## WHAT TO DO
As the answer, set down the lines below from the one containing "(** * Interrupt" through the one containing "From S2P Require Import Prelude.", exactly and inclusively, and no others.

[[ GIVEN INFORMATION open ]]

(* ===== verification/Intr.v ===== *)
(** * Interrupt levels, the interrupt lock and one-time initialisation

    [sbi/interrupt.rs], [sync/intr.rs], [sync/mutex.rs], [sync/spin.rs],
    [sync/once.rs] and [sync/lazy.rs].  The hart carries the two enable bits of
    [sie] the kernel uses, [sstatus.SIE], the clock and the calls made to the
    firmware's timer.  A lock is a value acquired and released on that hart
    (class [Lock], the trait of [sync.rs]); [Mutex] pairs one with the data. *)

From S2P Require Import Prelude.

(** ** [sbi/interrupt.rs] and the clock of [sbi/timer.rs] *)

Record Hart : Type := mkHart {
  stimer : bool;      (* [sie.STIE] *)
  sext : bool;        (* [sie.SEIE] *)
  sie : bool;         (* [sstatus.SIE] *)
  time : Z;           (* the [time] register *)
  timer_calls : list Z  (* arguments of the calls to the firmware, last first *)
}.

Definition TICKS_PER_SEC : Z := 10.
Definition CLOCK_PRE_SEC : Z := 12500000.

Definition interrupt_on : M Hart unit :=
  modify (λ h, mkHart true true (sie h) (time h) (timer_calls h)).
Definition interrupt_off : M Hart unit :=
  modify (λ h, mkHart false false (sie h) (time h) (timer_calls h)).

(** [interrupt::get] *)
Definition interrupt_get : M Hart bool := gets stimer.

(** [interrupt::set] *)
Definition interrupt_set (level : bool) : M Hart bool :=
  old ← interrupt_get ;
  (if bool_decide (old = level) then mret ()
   else if level then interrupt_on else interrupt_off) ;;
  mret old.

Definition clock : M Hart Z := gets time.
Definition time_ms : M Hart Z := c ← clock ; mret (wrap64 (c * 1000) / CLOCK_PRE_SEC).
Definition time_us : M Hart Z := c ← clock ; mret (wrap64 (c * 1000000) / CLOCK_PRE_SEC).

Definition set_timer (t : Z) : M Hart unit :=
  modify (λ h, mkHart (stimer h) (sext h) (sie h) (time h) (t :: timer_calls h)).

(** [timer::next] *)
Definition timer_next : M Hart unit :=
  c ← clock ; set_timer (wrap64 (c + CLOCK_PRE_SEC / TICKS_PER_SEC)).

(** [interrupt::init] *)
Definition interrupt_init : M Hart unit :=
  timer_next ;;
  interrupt_set true ;;
  modify (λ h, mkHart (stimer h) (sext h) true (time h) (timer_calls h)).

(** The kernel only ever switches the two enable bits together. *)
Definition hart_ok (h : Hart) : Prop := sext h = stimer h.

Definition with_level (b : bool) (h : Hart) : Hart :=
  mkHart b b (sie h) (time h) (timer_calls h).

Lemma interrupt_set_run b h :
  hart_ok h → interrupt_set b h = Ret (stimer h, with_level b h).
Proof.
  destruct h as [st se si ti tc]; unfold hart_ok; cbn; intros ->.
  by destruct st, b.
Qed.

Lemma with_level_ok b h : hart_ok (with_level b h).
Proof. done. Qed.
#[export] Hint Resolve with_level_ok : tacos.

Lemma with_level_level b c h : with_level b (with_level c h) = with_level b h.
Proof. done. Qed.

Lemma with_level_id h : hart_ok h → with_level (stimer h) h = h.
Proof. destruct h; unfold hart_ok; cbn. by intros ->. Qed.

(** [time_ms] is the clock in thousandths of a second while the product fits. *)
Lemma time_ms_run h : 0 ≤ time h → time h * 1000 < 2 ^ 64 →
  time_ms h = Ret (time h / 12500, h).
Proof.
  intros. unfold time_ms, clock. unmonad. rewrite wrap_small by (split; lia).
  unfold CLOCK_PRE_SEC. do 2 f_equal.
  by rewrite <-(Z.div_mul_cancel_r (time h) 12500 1000).
Qed.

(** ** Locks: the trait [Lock] of [sync.rs] *)

Class Lock (L : Type) := {
  lock_default : L;
  acquire : M (Hart * L) unit;
  release : M (Hart * L) unit
}.

(** A computation on the hart, in a state that has more. *)
Definition on_hart {X A} (m : M Hart A) : M (Hart * X) A := λ s,
  match m s.1 with Ret (a, h) => Ret (a, (h, s.2)) | Panic p => Panic p end.

(** *** [sync/intr.rs]: [struct Intr(Cell<Option<bool>>)] *)
Record Intr : Type := mkIntr { saved : option bool }.

Definition intr_acquire : M (Hart * Intr) unit :=
  old ← on_hart (interrupt_set false) ;
  l ← gets snd ;
  (if bool_decide (saved l ≠ None) then fail Explicit else mret ()) ;;
  l ← gets snd ;
  lift (assert_ (bool_decide (saved l = None))) ;;
  on_hart (interrupt_set old) ;;
  old ← on_hart (interrupt_set false) ;
  modify (λ s, (s.1, mkIntr (Some old))).

Definition intr_release : M (Hart * Intr) unit :=
  l ← gets snd ;
  modify (λ s, (s.1, mkIntr None)) ;;
  match saved l with
  | Some old => on_hart (interrupt_set old) ;; mret ()
  | None => fail UnwrapNone
  end.

#[export] Instance Intr_lock : Lock Intr := {
  lock_default := mkIntr None;
  acquire := intr_acquire;
  release := intr_release
}.

(** Unfolds the monad and reduces the pairs and records of this file. *)
Ltac hrun := unmonad; cbn [fst snd saved assert_].

Lemma intr_acquire_free h : hart_ok h →
  intr_acquire (h, mkIntr None) = Ret ((), (with_level false h, mkIntr (Some (stimer h)))).
Proof.
  intros Hh. unfold intr_acquire, on_hart. hrun.
  rewrite interrupt_set_run by done. hrun.
  rewrite bool_decide_eq_false_2 by auto. rewrite bool_decide_eq_true_2 by done. hrun.
  rewrite interrupt_set_run by auto with tacos. hrun.
  rewrite with_level_level, with_level_id by done.
  by rewrite interrupt_set_run by done.
Qed.

Lemma intr_acquire_held h b : hart_ok h →
  intr_acquire (h, mkIntr (Some b)) = Panic Explicit.
Proof.
  intros Hh. unfold intr_acquire, on_hart. hrun.
  by rewrite interrupt_set_run by done.
Qed.

Lemma intr_release_held h b : hart_ok h →
  intr_release (h, mkIntr (Some b)) = Ret ((), (with_level b h, mkIntr None)).
Proof.
  intros Hh. unfold intr_release, on_hart. hrun.
  by rewrite interrupt_set_run by done.
Qed.

(** *** [sync/spin.rs]: [struct Spin(AtomicBool)]

    Between two turns of the loop of [acquire] other threads run: [others] is
    what they do to the hart and the flag. *)
Record Spin : Type := mkSpin { locked : bool }.

(** One [fetch_or] and, when the lock was taken, the assertion; [true] when
    the lock has been obtained. *)
Definition spin_try : M (Hart * Spin) bool :=
  l ← gets snd ;
  modify (λ s, (s.1, mkSpin true)) ;;
  if locked l then i ← on_hart interrupt_get ; lift (assert_ i) ;; mret false
  else mret true.

Fixpoint spin_acquire (fuel : nat) (others : nat → Hart * Spin → Hart * Spin)
    : M (Hart * Spin) unit :=
  match fuel with
  | O => fail OutOfFuel
  | S fuel =>
      got ← spin_try ;
      if (got : bool) then mret ()
      else modify (others fuel) ;; spin_acquire fuel others
  end.

Definition spin_release : M (Hart * Spin) unit :=
  modify (λ s, (s.1, mkSpin false)).

(** With interrupts off nobody can release the lock: the assertion stops the
    kernel instead of spinning for ever. *)
Lemma spin_acquire_may_block fuel others h :
  stimer h = false → spin_acquire (S fuel) others (h, mkSpin true) = Panic AssertFailed.
Proof.
  intros Hh. cbn [spin_acquire]. unfold spin_try, on_hart, interrupt_get. hrun. cbn [locked]. hrun.
  by rewrite Hh.
Qed.

Lemma spin_acquire_free fuel others h :
  spin_acquire (S fuel) others (h, mkSpin false) = Ret ((), (h, mkSpin true)).
Proof. done. Qed.

(** ** [sync/mutex.rs] *)

Record Mutex (T L : Type) : Type := mkMutex { value : T; lock : L }.
Arguments mkMutex {T L}. Arguments value {T L}. Arguments lock {T L}.

Section Mutex.
Context {T L : Type} `{Lock L}.

Definition mutex_new (v : T) : Mutex T L := mkMutex v lock_default.

(** The lock operations on a mutex; its value stays put. *)
Definition on_lock {A} (m : M (Hart * L) A) : M (Hart * Mutex T L) A := λ s,
  match m (s.1, lock s.2) with
  | Ret (a, (h, l)) => Ret (a, (h, mkMutex (value s.2) l))
  | Panic p => Panic p
  end.

(** [Mutex::lock], and [drop] of the guard. *)
Definition mutex_lock : M (Hart * Mutex T L) unit := on_lock acquire.
Definition guard_drop : M (Hart * Mutex T L) unit := on_lock release.

(** The data through the guard ([Deref] and [DerefMut]). *)
Definition on_value {A} (m : M (Hart * T) A) : M (Hart * Mutex T L) A := λ s,
  match m (s.1, value s.2) with
  | Ret (a, (h, v)) => Ret (a, (h, mkMutex v (lock s.2)))
  | Panic p => Panic p
  end.

(** [{ let mut g = m.lock(); f(&mut g) }] *)
Definition with_guard {A} (f : M (Hart * T) A) : M (Hart * Mutex T L) A :=
  mutex_lock ;; a ← on_value f ; guard_drop ;; mret a.
End Mutex.
Arguments mutex_new {T L _}.

Lemma mutex_lock_free {T} h (v : T) : hart_ok h →
  mutex_lock (h, mkMutex v (mkIntr None)) =
    Ret ((), (with_level false h, mkMutex v (mkIntr (Some (stimer h))))).
Proof.
  intros. unfold mutex_lock, on_lock. cbn [fst snd lock value acquire Intr_lock].
  by rewrite intr_acquire_free.
Qed.

Lemma guard_drop_held {T} h b (v : T) : hart_ok h →
  guard_drop (h, mkMutex v (mkIntr (Some b))) =
    Ret ((), (with_level b h, mkMutex v (mkIntr None))).
Proof.
  intros. unfold guard_drop, on_lock. cbn [fst snd lock value release Intr_lock].
  by rewrite intr_release_held.
Qed.

(** The body of a section under [Mutex<_, Intr>] that keeps the hart. *)
Lemma with_guard_run {T A} (f : M (Hart * T) A) h v a v' :
  hart_ok h → f (with_level false h, v) = Ret (a, (with_level false h, v')) →
  with_guard f (h, mkMutex v (mkIntr None)) = Ret (a, (h, mkMutex v' (mkIntr None))).
Proof.
  intros Hh Hf. unfold with_guard, mbind, M_bind, mret, M_ret.
  rewrite mutex_lock_free by done. unfold on_value. cbn [fst snd value lock].
  rewrite Hf. cbn [fst snd value lock].
  by rewrite guard_drop_held, with_level_level, with_level_id.
Qed.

[[ GIVEN INFORMATION closed ]]

## OUTPUT FOR THIS TASK
(** * Interrupt levels, the interrupt lock and one-time initialisation

    [sbi/interrupt.rs], [sync/intr.rs], [sync/mutex.rs], [sync/spin.rs],
    [sync/once.rs] and [sync/lazy.rs].  The hart carries the two enable bits of
    [sie] the kernel uses, [sstatus.SIE], the clock and the calls made to the
    firmware's timer.  A lock is a value acquired and released on that hart
    (class [Lock], the trait of [sync.rs]); [Mutex] pairs one with the data. *)

From S2P Require Import Prelude.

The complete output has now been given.